Australian researchers say those living in coastal areas are probably more at risk for skin cancer because they spend more time in the sun.
The researchers at the University of Adelaide suggest that while the skin cancer risk is greater for coastal and river people, with more care that risk can be reduced.
It seems data has revealed that South Australians living on the coast, near the River Murray and in metropolitan Adelaide are more likely to get skin cancer than their inland cousins - the researchers say the data has revealed that over a 20-year period from 1985-2004, coastal dwellers in particular are 41% more likely to be diagnosed with melanoma.
The researchers from the University of Adelaide and SA Department of Health say living close to the river also carries a 19% greater chance of contracting skin cancer compared to residents living in regional and remote parts of South Australia.

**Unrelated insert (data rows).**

(** Where deletion goes through, so it does on a prefix, with less out. *)
Lemma unstuff_prefix u v p D :
  unstuff [] (u ++ v) = Some (p, D) →
  ∃ p1 out1, unstuff [] u = Some (p1, out1) ∧ (length out1 <= length D)%nat.
Proof.
  rewrite unstuff_app. destruct (unstuff [] u) as [[p1 o1]|]; [|done].
  destruct (unstuff p1 v) as [[p2 o2]|]; [|done]. intros [= _ <-].
  exists p1, o1. split; [done|]. rewrite length_app. lia.
Qed.
Lemma suffix_split {A} (u b x l2 : list A) :
  u ++ b = x ++ l2 → (length l2 <= length b)%nat → ∃ l1, b = l1 ++ l2 ∧ u ++ l1 = x.
Proof.
  intros E Hl. exists (take (length b - length l2) b).
  assert (Hd : (u ++ take (length b - length l2) b) ++ drop (length b - length l2) b = x ++ l2)
    by by rewrite <- app_assoc, take_drop.
  apply app_inj_2 in Hd as [H1 H2]; [|rewrite length_drop; lia].
  split; [|exact H1]. transitivity (take (length b - length l2) b ++ drop (length b - length l2) b).
  - by rewrite take_drop.
  - by rewrite H2.
Qed.
(** Octets that complete no flag. *)
Lemma rx_octets_inside type os u p out s :
  (1 <= FASTBUF)%nat → s.(xenv).(e_alloc) = [] → 0 <= rx_max s < 2 ^ 28 → Forall byte os →
  receiving u s → unstuff [] (u ++ octets_bits type os) = Some (p, out) →
  Z.of_nat (length out) <= 8 * rx_max s + 16 →
  receiving (u ++ octets_bits type os) (rx_octets type os s) ∧
  outside (rx_octets type os s) = outside s.
Proof.
  intros HF Ha HM Hos. revert u s Ha HM. induction Hos as [|o os Ho Hos IH]; intros u s Ha HM Hu E Hl.
  { by rewrite app_nil_r. }
  cbn [octets_bits flat_map] in E. fold (octets_bits type os) in E. rewrite app_assoc in E.
  destruct (unstuff_prefix _ _ _ _ E) as (p1 & out1 & E1 & Hl1).
  destruct (rx_octet_inside type o u p1 out1 s HF Ha HM Ho Hu E1) as [Hr Hout]; [lia|].
  destruct (IH (u ++ bits (octet_size type) (xp_rev o)) (rx_octet FASTBUF type o s)) as [H1 H2];
    try done.
  - by rewrite (outside_alloc _ _ Hout).
  - by rewrite (f_equal rx_max Hout : rx_max (rx_octet FASTBUF type o s) = rx_max s).
  - by rewrite (f_equal rx_max Hout : rx_max (rx_octet FASTBUF type o s) = rx_max s).
  - cbn [octets_bits flat_map]. fold (octets_bits type os). rewrite app_assoc.
    split; [exact H1|]. by rewrite <- Hout, <- H2.
Qed.
(** The octets up to the one that completes the flag after [x]: all but the last
    are within [x]. *)
Lemma rx_octets_until type os u x D l2 s :
  (1 <= FASTBUF)%nat → s.(xenv).(e_alloc) = [] → 0 <= rx_max s < 2 ^ 28 → Forall byte os →
  receiving u s → unstuff [] (x ++ removelast flag_bits) = Some (removelast flag_bits, D) →
  Z.of_nat (length D) <= 8 * rx_max s + 16 →
  u ++ octets_bits type os = (x ++ flag_bits) ++ l2 → (length l2 < octet_size type)%nat →
  os ≠ [] →
  ∃ os1 o l1, os = os1 ++ [o] ∧ byte o ∧ bits (octet_size type) (xp_rev o) = l1 ++ l2 ∧ l1 ≠ [] ∧
    (u ++ octets_bits type os1) ++ l1 = x ++ flag_bits ∧
    receiving (u ++ octets_bits type os1) (rx_octets type os1 s) ∧
    outside (rx_octets type os1 s) = outside s.
Proof.
  intros HF Ha HM Hos Hu Hx HD E Hl2 Hne. destruct (exists_last Hne) as (os1 & o & ->).
  apply list.Forall_app in Hos as [Hos1 Ho]. apply list.Forall_cons in Ho as [Ho _].
  rewrite octets_bits_app, app_assoc in E. cbn [octets_bits flat_map] in E.
  rewrite app_nil_r in E. fold (octets_bits type os1) in E.
  destruct (suffix_split _ _ _ _ E) as (l1 & Hb & E1); [rewrite length_bits; lia|].
  assert (Hl1 : l1 ≠ []).
  { intros ->. apply (f_equal length) in Hb. rewrite length_bits in Hb. cbn in Hb. lia. }
  exists os1, o, l1. split; [done|]. split; [done|]. split; [done|]. split; [done|].
  split; [done|]. destruct (exists_last Hl1) as (l1' & b & ->).
  change flag_bits with (removelast flag_bits ++ [false]) in E1.
  rewrite !app_assoc in E1. apply app_inj_tail in E1 as [E1 _]. rewrite <- E1 in Hx.
  destruct (unstuff_prefix _ _ _ _ Hx) as (p1 & out1 & Hp1 & Hl).
  apply (rx_octets_inside type os1 u p1 out1); try done. lia.
Qed.

(** A frame and the flag that closes it. *)
Lemma rx_frame_octets type os u f l2 p2 out2 s :
  (6 <= FASTBUF)%nat → s.(xenv).(e_alloc) = [] → 0 <= rx_max s < 2 ^ 28 →
  frame_ok (is_xsn s) (rx_max s) f →
  Forall byte os → receiving u s →
  u ++ octets_bits type os = (stuff 0 (frame_bits f) ++ flag_bits) ++ l2 →
  (length l2 < octet_size type)%nat → os ≠ [] → unstuff [] l2 = Some (p2, out2) →
  ∃ s1, outside s1 = outside s ∧ delivered f l2 s1 (rx_octets type os s).
Proof.
  intros HF Ha HM Hf Hos Hu E Hl2 Hne Hun.
  destruct (unstuff_stuff [] (frame_bits f) ltac:(cbn; lia)) as (p' & o' & Es & Eo & Ep).
  cbn [count_ones app] in *.
  assert (Hcnt : (count_ones p' <= 4)%nat) by (rewrite Ep; apply ones_after_bound; lia).
  destruct (rx_octets_until type os u (stuff 0 (frame_bits f)) (frame_bits f) l2 s)
    as (os1 & o & l1 & -> & Ho & Hb & Hl1 & E1 & Hr & Hout); try done; [lia| | |].
  { by rewrite unstuff_app, Es, unstuff_flag, Eo. }
  { pose proof (length_frame_bits f). destruct Hf as (_ & Hmax & _). lia. }
  exists (rx_octets type os1 s). split; [done|]. rewrite rx_octets_app. cbn [rx_octets fold_left].
  eapply (rx_octet_flag type o); try done.
  - by rewrite (f_equal rx_max Hout : rx_max (rx_octets type os1 s) = rx_max s).
  - rewrite (f_equal rx_max Hout : rx_max (rx_octets type os1 s) = rx_max s).
    by rewrite (f_equal is_xsn Hout : is_xsn (rx_octets type os1 s) = is_xsn s).
Qed.

(** A flag between frames. *)
Lemma rx_octet_idle type o u l1 l2 p2 out2 s :
  byte o → receiving u s → bits (octet_size type) (xp_rev o) = l1 ++ l2 → l1 ≠ [] →
  u ++ l1 = flag_bits → unstuff [] l2 = Some (p2, out2) →
  receiving l2 (rx_octet FASTBUF type o s) ∧ outside (rx_octet FASTBUF type o s) = outside s.
Proof.
  intros Ho (p & out & Hu & Hst & Hok & Hc) Hb Hne Hul Hl2.
  destruct (exists_last Hne) as (l1' & b & ->).
  change flag_bits with (removelast flag_bits ++ [false]) in Hul.
  rewrite app_assoc in Hul. apply app_inj_tail in Hul as [Hul ->].
  assert (Hall : unstuff [] (u ++ l1') = Some (removelast flag_bits, [])) by by rewrite Hul.
  destruct (entry_at_flag type o u p out l1' l2 _ p2 out2 Ho Hu Hok Hb Hall Hl2)
    as (last & o1 & HD & Hentry & Hok2 & _ & Ho2 & _ & Hlast).
  symmetry in HD. apply app_nil in HD as [-> ->]. destruct Hc as (Hm & Hm1 & Hm2).
  unfold rx_octet. rewrite Hst, Hentry. cbv zeta.
  set (r := flag_entry last p2 _). set (s1 := s <| xp_rx; rx_st := re_state r |>).
  change (rx_mode (xp_rx s1)) with (rx_mode (xp_rx s)). rewrite Hm.
  change (RX_MODE_SYNC =? RX_MODE_MOF) with false. change (RX_MODE_SYNC =? RX_MODE_SYNC) with true.
  change (negb (re_hunt r) && negb (re_idle r)) with true. cbv iota.
  set (ob := if last then [] else out2).
  assert (Hob : out2 = ob).
  { subst ob. destruct last; [|done]. rewrite (Hlast eq_refl) in Hl2. by injection Hl2 as _ <-. }
  assert (Hl : (length ob <= 13)%nat) by by rewrite <- Hob.
  destruct (begin_frame_ok ob s1 Hm Hm1 Hm2 Hl r) as [H1 H2]; [done|done|].
  split; [|exact H2]. exists p2, ob. rewrite <- Hob at 1. split; [done|].
  split; [by rewrite begin_frame_st|by split].
Qed.
Lemma rx_flag_octets type os u l2 p2 out2 s :
  (1 <= FASTBUF)%nat → s.(xenv).(e_alloc) = [] → 0 <= rx_max s < 2 ^ 28 →
  Forall byte os → receiving u s → u ++ octets_bits type os = flag_bits ++ l2 →
  (length l2 < octet_size type)%nat → os ≠ [] → unstuff [] l2 = Some (p2, out2) →
  receiving l2 (rx_octets type os s) ∧ outside (rx_octets type os s) = outside s.
Proof.
  intros HF Ha HM Hos Hu E Hl2 Hne Hun.
  destruct (rx_octets_until type os u [] [] l2 s)
    as (os1 & o & l1 & -> & Ho & Hb & Hl1 & E1 & Hr & Hout); try done; [cbn; lia|].
  rewrite rx_octets_app. cbn [rx_octets fold_left].
  destruct (rx_octet_idle type o _ l1 l2 p2 out2 (rx_octets type os1 s) Ho Hr Hb Hl1 E1 Hun) as [H1 H2].
  split; [done|]. by rewrite <- Hout, <- H2.
Qed.
End Rx.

Melanoma specialist Associate Professor Brendon Coventry from the University of Adelaide's Discipline of Surgery says the results indicate that people who live near the coast or River Murray are more exposed to the sun over their lifetime.

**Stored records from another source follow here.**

(** *** One turn of the switch *)

Lemma msg_bytes blks x d :
  msg_ok blks → concat blks = x :: d → byte x.
Proof. intros (_ & _ & Hb) E. rewrite E in Hb. by apply list.Forall_cons in Hb as [? _]. Qed.
Lemma fill_mof s :
  s.(xp_tx).(tx_mode) = TX_MODE_MOF →
  tx_fill s =
    let '(byte, s) := tx_next_byte s in
    match byte with
    | Some byte =>
        let s := s <| xp_tx; tx_bcc := bcc_byte s.(xp_tx).(tx_bcc) byte |> in
        incr_sdt tx_bytes (xp_tx_bitstuff byte s)
    | None =>
        let s := s <| xp_tx; tx_bcc := u16 (Z.lnot s.(xp_tx).(tx_bcc)) |> in
        let s := xp_tx_bitstuff (Z.land s.(xp_tx).(tx_bcc) 0x00ff) s in
        s <| xp_tx; tx_mode := TX_MODE_BCC |>
    end.
Proof. intros Hm. unfold tx_fill. cbv zeta. rewrite Hm. reflexivity. Qed.
Lemma rest_fields s m x st b :
  tx_rest s = (m, x, st, b) →
  s.(xp_tx).(tx_mode) = m ∧ s.(xp_tx).(tx_nxt) = x ∧ s.(xp_tx).(tx_st) = st ∧
  s.(xp_tx).(tx_bcc) = b.
Proof. by intros [= -> -> -> ->]. Qed.
Lemma incr_rest s :
  tx_rest (incr_sdt tx_bytes s) = tx_rest s ∧ tx_outside (incr_sdt tx_bytes s) = tx_outside s ∧
  ∀ rb, queued rb s → queued rb (incr_sdt tx_bytes s).
Proof. done. Qed.
Lemma mode_rest m s :
  let t := s <| xp_tx; tx_mode := m |> in
  tx_rest t = (m, (tx_rest s).1.1.2, (tx_rest s).1.2, (tx_rest s).2) ∧
  tx_outside t = tx_outside s ∧ ∀ rb, queued rb s → queued rb t.
Proof. done. Qed.
(** A byte of the message. *)
Lemma fill_byte rb s blks c x d :
  s.(xp_tx).(tx_mode) = TX_MODE_MOF → s.(xp_tx).(tx_nxt) = Some blks → msg_ok blks →
  s.(xp_tx).(tx_st) = Z.of_nat c → (c < 5)%nat → concat blks = x :: d →
  queued rb s → (length rb <= 7)%nat →
  ∃ blks', msg_ok blks' ∧ concat blks' = d ∧
    queued (rb ++ stuff c (bits 8 x)) (tx_fill s) ∧
    tx_rest (tx_fill s) = (TX_MODE_MOF, Some blks', Z.of_nat (ones_after c (bits 8 x)),
                           bcc_byte s.(xp_tx).(tx_bcc) x) ∧
    tx_outside (tx_fill s) = tx_outside s.
Proof.
  intros Hm Hn Hok Hst Hc E Hq Hl. pose proof (tx_next_byte_ok blks s Hn Hok) as Hb.
  rewrite E in Hb. destruct Hb as (blks' & Eb & Hok' & Ed). exists blks'. split; [done|].
  split; [done|]. rewrite fill_mof, Eb by done. cbv zeta iota.
  set (s1 := s <| xp_tx; tx_nxt := Some blks' |>).
  set (s2 := s1 <| xp_tx; tx_bcc := bcc_byte (tx_bcc (xp_tx s1)) x |>).
  destruct (bitstuff_ok rb c x s2 Hq Hl Hst Hc (msg_bytes blks x d Hok E)) as (H1 & H2 & H3).
  destruct (incr_rest (xp_tx_bitstuff x s2)) as (-> & -> & Hi).
  split; [exact (Hi _ H1)|]. rewrite H2, H3. split; [|done].
  change (tx_mode (xp_tx s2)) with (tx_mode (xp_tx s)). by rewrite Hm.
Qed.
(** After the last byte the low byte of the check sequence. *)
Lemma fill_fcs rb s blks c :
  s.(xp_tx).(tx_mode) = TX_MODE_MOF → s.(xp_tx).(tx_nxt) = Some blks → msg_ok blks →
  s.(xp_tx).(tx_st) = Z.of_nat c → (c < 5)%nat → concat blks = [] →
  queued rb s → (length rb <= 7)%nat →
  let f := fcs_from s.(xp_tx).(tx_bcc) [] in
  queued (rb ++ stuff c (bits 8 f)) (tx_fill s) ∧
  tx_rest (tx_fill s) = (TX_MODE_BCC, None, Z.of_nat (ones_after c (bits 8 f)), f) ∧
  tx_outside (tx_fill s) = tx_outside s.
Proof.
  intros Hm Hn Hok Hst Hc E Hq Hl. pose proof (tx_next_byte_ok blks s Hn Hok) as Hb.
  rewrite E in Hb. rewrite fill_mof, Hb by done. cbv zeta iota.
  set (s1 := s <| xp_tx; tx_nxt := None |>).
  change (fcs_from (tx_bcc (xp_tx s)) []) with (u16 (Z.lnot (tx_bcc (xp_tx s1)))).
  set (f := u16 (Z.lnot (tx_bcc (xp_tx s1)))).
  set (s2 := s1 <| xp_tx; tx_bcc := f |>). change (tx_bcc (xp_tx s2)) with f.
  rewrite <- (bits_land 8 f). change (Z.ones (Z.of_nat 8)) with 0x00ff.
  assert (Hb8 : byte (Z.land f 0x00ff)).
  { change 0x00ff with (Z.ones 8). rewrite Z.land_ones by lia. apply Z.mod_pos_bound. lia. }
  destruct (bitstuff_ok rb c (Z.land f 0x00ff) s2 Hq Hl Hst Hc Hb8) as (H1 & H2 & H3).
  destruct (mode_rest TX_MODE_BCC (xp_tx_bitstuff (Z.land f 0x00ff) s2)) as (-> & -> & Hi).
  split; [exact (Hi _ H1)|]. rewrite H2, H3. split; reflexivity.
Qed.
Lemma fill_end s :
  s.(xp_tx).(tx_mode) = TX_MODE_BCC →
  tx_fill s =
    next_message (incr_sdt tx_sus (xp_tx_bitstuff (Z.shiftr s.(xp_tx).(tx_bcc) 8) s)
                    <| xp_tx; tx_mode := TX_MODE_FLAG |>).
Proof. intros Hm. unfold tx_fill. cbv zeta. rewrite Hm. reflexivity. Qed.
(** After its high byte the next message is requested: a flag comes first in any
    case. *)
Lemma fill_bcc rb s c :
  s.(xp_tx).(tx_mode) = TX_MODE_BCC → 0 <= s.(xp_tx).(tx_bcc) < 2 ^ 16 →
  s.(xp_tx).(tx_st) = Z.of_nat c → (c < 5)%nat → tx_outside s = e →
  queued rb s → (length rb <= 7)%nat →
  queued (rb ++ stuff c (bits 8 (Z.shiftr s.(xp_tx).(tx_bcc) 8))) (tx_fill s) ∧
  to_send flag_bits (tx_fill s).
Proof.
  intros Hm Hb Hst Hc He Hq Hl. rewrite fill_end by done.
  set (x := Z.shiftr (tx_bcc (xp_tx s)) 8).
  assert (Hx : byte x).
  { unfold byte, x. rewrite Z.shiftr_div_pow2 by lia.
    split; [apply Z.div_pos; lia|apply Z.div_lt_upper_bound; lia]. }
  destruct (bitstuff_ok rb c x s Hq Hl Hst Hc Hx) as (H1 & H2 & H3). clearbody x.
  revert H1 H3. generalize (xp_tx_bitstuff x s). intros s1 H1 H3.
  set (s2 := incr_sdt tx_sus s1 <| xp_tx; tx_mode := TX_MODE_FLAG |>).
  change (queued (rb ++ stuff c (bits 8 x)) s2) in H1.
  assert (He2 : tx_outside s2 = e) by (rewrite <- He, <- H3; reflexivity).
  assert (Hm2 : tx_mode (xp_tx s2) = TX_MODE_FLAG) by done.
  clearbody s2. unfold next_message.
  destruct (sl_daedt_transmission_request s2) as [mp s3] eqn:Ed.
  pose proof (f_equal path_of (f_equal snd Ed)) as Hp. cbn [snd] in Hp.
  pose proof (rx_keeps_path _ _ (rx_daedt_request s2)) as Hp'. rewrite Hp' in Hp. clear Hp'.
  pose proof (f_equal (λ p, p.2.1.1) Hp) as Hp1. pose proof (f_equal (λ p, p.2.1.2) Hp) as Hp2.
  pose proof (f_equal (λ p, p.2.2) Hp) as Hp3. pose proof (f_equal (λ p, p.1.2) Hp) as Hp4.
  cbn [path_of fst snd] in Hp1, Hp2, Hp3, Hp4. clear Hp.
  assert (Hq3 : queued (rb ++ stuff c (bits 8 x)) s3).
  { destruct H1 as (Hr & Hn & Hlen). by rewrite Hp1, Hp2 in *. }
  cbv zeta. destruct mp as [mp|].
  - split; [exact Hq3|]. apply (send_next _ mp.(m_blks)); try done.
    + exact (Hnext s2 mp s3 He2 Ed).
    + rewrite <- He2. symmetry. exact Hp4.
  - split; [exact Hq3|]. apply send_flag. change (tx_mode (xp_tx s3) = TX_MODE_FLAG).
    by rewrite <- Hp3.
Qed.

Earlier research had suggested that the coastal effect may also be explained by greater physical activity outdoors and Associate Professor Coventry says there is a large elderly population in coastal South Australia and it is important that melanoma prevention is a target in these areas as there is a significant problem with diagnosing melanoma early enough in older men.
Associate Professor Coventry and SA Health colleagues Adrian Heard and Bridget Milanowski analysed melanoma statistics from metropolitan Adelaide and 11 regional centres in South Australia and they say while there was a significant risk in contracting skin cancer for residents living on the coast or near the river, the data wasn't strong enough to show a real difference in melanoma death rates compared to people living inland.